For each measured variable, we created a n×n distance matrix, where n is the number of datapoints. Each value in the matrix, dij, is a measure of the distance between the ith and jth data values (xi and xj). We used standard Euclidean distances to calculate dij. For a single variable (such as geography and desat-2 locus allele frequency), dij= abs (xi– xj). For distance matrices that include multiple variables, (morphological distances, courtship distances, and combined trait distances) inline image, where v represents each included variable. Before distances with multiple variables were calculated we standardized the variables using NTSYSpc 2.20 software (Rohlf 2004). All distance matrices were created using PASSAGE software (Rosenberg 2004).

Spatial correlograms

We used a correlogram to describe the average spatial autocorrelation between pairwise localities as a function of their geographical distance (e.g., Sokal and Oden 1978a,b; Epperson 2003). Location pairs were grouped into different distance classes and the average correlation for each distance class was determined using PASSAGE (Rosenberg 2004). We used Moran's I coefficient that ranges from −1 to + 1. Ten distance classes were created based on the geographical distance matrix by assuming an equal number of location pairs per distance class. Our connection matrix assumed that all location pairs within a certain distance range are connected and all others are not (binary weight matrix; a Gabriel connection gave same results). We used PASSAGE (Rosenberg 2004) to determine the significance of individual autocorrelation coefficients and the entire correlogram. Linear clines are revealed when short distance classes show positive Moran's I and long-distance classes show negative Moran's I (Sokal and Oden 1978a,b; Sokal 1979a; Sokal et al. 1987; Barbujani 2000; see Epperson 2003 for further details).

Design matrices

We created design matrices to test explicit hypotheses about the relationship between geography and phenotypic variation. A design matrix describes the relative distances among populations expected under a particular geographical hypothesis (Waddle et al. 1998). To construct a design matrix we used a binary assignment of distances of 0s and 1s, where 0 means relatively short distance and 1 means relatively long distance (for an example, see Appendix Fig. A1). We developed six design matrices with specific geographical delimitations across the US–Caribbean region (Appendix Fig. A2).

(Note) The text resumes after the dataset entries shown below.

(** A file in which one of the two patterns is not found declares
    nothing, and scanning it leaves mapping and world as they were. *)
Lemma file_without_both_patterns_adds_nothing (dirpath filename content : str)
    (definitions : dict details) (w : world) :
  re_search (CLASS_PATTERN db) content = None \/
  re_search (SECTION_PATTERN db) content = None ->
  scan_file db dirpath definitions (filename, Text content) w
  = (Returned definitions, w).
Proof.
  intros H. unfold scan_file.
  destruct (endswith filename (lit ".cs")); [|reflexivity].
  unfold bind, open_r, try_except, f_read, ret. cbn.
  destruct H as [-> | ->]; [reflexivity|].
  destruct (re_search (CLASS_PATTERN db) content); reflexivity.
Qed.

End Declarations.

(** C2, as the scanner has it.  When the scan returns, a file with the
    source extension whose text matches both patterns leaves exactly one
    entry under the captured section name; that entry carries this file's
    first type-pattern capture and path unless a later file in traversal
    order declares the same section name; the captures are those of the
    first match of each pattern; and every entry of the mapping comes from
    a file that matches both patterns, so a file matching none or one
    contributes nothing. *)
Theorem matching_file_is_recorded (db : unicode_db) (root_dir : str)
    (w : world) (defs : dict details)
    (earlier later : list (str * on_open)) (path content cls sec : str) :
  result (find_config_definitions db root_dir w) = Returned defs ->
  candidates root_dir (tree w) = earlier ++ (path, Text content) :: later ->
  re_search (CLASS_PATTERN db) content = Some cls ->
  re_search (SECTION_PATTERN db) content = Some sec ->
  count_occ (list_eq_dec N.eq_dec) (keys defs) sec = 1 /\
  ((forall path' content' v',
       In (path', Text content') later ->
       declaration db path' content' <> Some (sec, v')) ->
   dict_get defs sec = Some {| class := cls; file := path |}) /\
  (first_match (CLASS_PATTERN db) content cls /\
   first_match (SECTION_PATTERN db) content sec) /\
  (forall k v, In (k, v) defs ->
     exists content',
       In (file v, Text content') (candidates root_dir (tree w)) /\
       re_search (CLASS_PATTERN db) content' = Some (class v) /\
       re_search (SECTION_PATTERN db) content' = Some k).
Proof.
  intros H Hc C S.
  destruct (scan_returned _ _ _ H) as [out Hs].
  pose proof (@declaration_intro db path _ _ _ C S) as D.
  rewrite Hc in Hs.
  repeat split.
  - apply NoDup_count_occ' with (decA := list_eq_dec N.eq_dec).
    + eapply scan_keys_NoDup; eauto.
    + eapply scan_pure_declared_key; eauto.
  - intros Hlater. eapply scan_pure_last_wins; eauto.
  - now apply re_search_first_match.
  - now apply re_search_first_match.
  - intros k v Hin.
    destruct (scan_entry_origin _ _ _ H _ _ Hin) as (p & c & Hp & Dp).
    apply declaration_inv in Dp as (Cp & Sp & <-).
    exists c. auto.
Qed.

Lemma matching_file_is_recorded_witness :
  count_occ (list_eq_dec N.eq_dec)
    (keys [(lit "Audio",
            {| class := lit "AudioOptions"; file := lit "./src/Audio.cs" |})])
    (lit "Audio") = 1 /\
  ((forall path' content' v',
       In (path', Text content') [] ->
       declaration ascii_db path' content' <> Some (lit "Audio", v')) ->
   dict_get [(lit "Audio",
              {| class := lit "AudioOptions"; file := lit "./src/Audio.cs" |})]
     (lit "Audio")
   = Some {| class := lit "AudioOptions"; file := lit "./src/Audio.cs" |}) /\
  (first_match (CLASS_PATTERN ascii_db) audio_src (lit "AudioOptions") /\
   first_match (SECTION_PATTERN ascii_db) audio_src (lit "Audio")) /\
  (forall k v,
     In (k, v) [(lit "Audio",
                 {| class := lit "AudioOptions"; file := lit "./src/Audio.cs" |})] ->
     exists content',
       In (file v, Text content') (candidates ROOT_DIR (tree w_no_doc)) /\
       re_search (CLASS_PATTERN ascii_db) content' = Some (class v) /\
       re_search (SECTION_PATTERN ascii_db) content' = Some k).
Proof.
  apply (@matching_file_is_recorded ascii_db ROOT_DIR w_no_doc
           [(lit "Audio",
             {| class := lit "AudioOptions"; file := lit "./src/Audio.cs" |})]
           [] [] (lit "./src/Audio.cs") audio_src
           (lit "AudioOptions") (lit "Audio")).
  - vm_compute. reflexivity.
  - vm_compute. reflexivity.
  - vm_compute. reflexivity.
  - vm_compute. reflexivity.
Defined.

(** C2, as the claim words it, fails: of two files that declare the section
    Audio, the earlier one matches both patterns, yet the one entry under
    Audio carries the later file's type name and path. *)
Lemma earlier_file_is_overwritten :
  candidates ROOT_DIR (tree w_duplicate)
  = [(lit "./a/Audio.cs", Text audio_src);
     (lit "./b/Sound.cs", Text sound_src)] /\
  re_search (CLASS_PATTERN ascii_db) audio_src = Some (lit "AudioOptions") /\
  re_search (SECTION_PATTERN ascii_db) audio_src = Some (lit "Audio") /\
  result (find_config_definitions ascii_db ROOT_DIR w_duplicate)
  = Returned [(lit "Audio",
               {| class := lit "SoundOptions"; file := lit "./b/Sound.cs" |})] /\
  dict_get [(lit "Audio",
             {| class := lit "SoundOptions"; file := lit "./b/Sound.cs" |})]
    (lit "Audio")
  <> Some {| class := lit "AudioOptions"; file := lit "./a/Audio.cs" |}.
Proof.
  repeat split; try (vm_compute; reflexivity).
  vm_compute. discriminate.
Qed.

(** C6. When two or more files declare the same section name and the scan
    returns its mapping, the mapping has exactly one entry under that name,
    and its value is that of the file met last in the traversal. *)
Theorem last_declaration_wins (db : unicode_db) (root_dir : str)
    (w : world) (defs : dict details)
    (l1 l2 l3 : list (str * on_open))
    (path1 content1 cls1 path2 content2 cls2 sec : str) :
  result (find_config_definitions db root_dir w) = Returned defs ->
  candidates root_dir (tree w)
  = l1 ++ (path1, Text content1) :: l2 ++ (path2, Text content2) :: l3 ->
  re_search (CLASS_PATTERN db) content1 = Some cls1 ->
  re_search (SECTION_PATTERN db) content1 = Some sec ->
  re_search (CLASS_PATTERN db) content2 = Some cls2 ->
  re_search (SECTION_PATTERN db) content2 = Some sec ->
  (forall path' content' v',
      In (path', Text content') l3 ->
      declaration db path' content' <> Some (sec, v')) ->
  count_occ (list_eq_dec N.eq_dec) (keys defs) sec = 1 /\
  dict_get defs sec = Some {| class := cls2; file := path2 |}.
Proof.
  intros H Hc C1 S1 C2 S2 Hlast.
  destruct (scan_returned _ _ _ H) as [out Hs].
  pose proof (@declaration_intro db path2 _ _ _ C2 S2) as D.
  rewrite Hc in Hs.
  change (l1 ++ (path1, Text content1) :: l2 ++ (path2, Text content2) :: l3)
    with (l1 ++ ((path1, Text content1) :: l2) ++ (path2, Text content2) :: l3)
    in Hs.
  rewrite app_assoc in Hs.
  split.
  - apply NoDup_count_occ' with (decA := list_eq_dec N.eq_dec).
    + eapply scan_keys_NoDup; eauto.
    + eapply scan_pure_declared_key; eauto.
  - eapply scan_pure_last_wins; eauto.
Qed.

A significant correlation between the design matrix and the actual phenotypic distance matrix indicates that phenotypic differentiation is described well by a particular geographical clustering of localities in the design matrix.

Mantel tests

Correlations between different distance matrices were calculated using the standard Mantel test of matrix correlation using PASSAGE (Sokal 1979b; see Epperson 2003). We tested the significance of the correlation by permuting the rows and columns of one of the matrices 499 times and comparing observed to permuted correlations (Rosenberg 2004). We also used a partial Mantel test, which tests the correlation between two matrices, while holding the third constant (Smouse et al. 1986; Epperson 2003; but see Castellano and Balletto 2002; Rousset 2002).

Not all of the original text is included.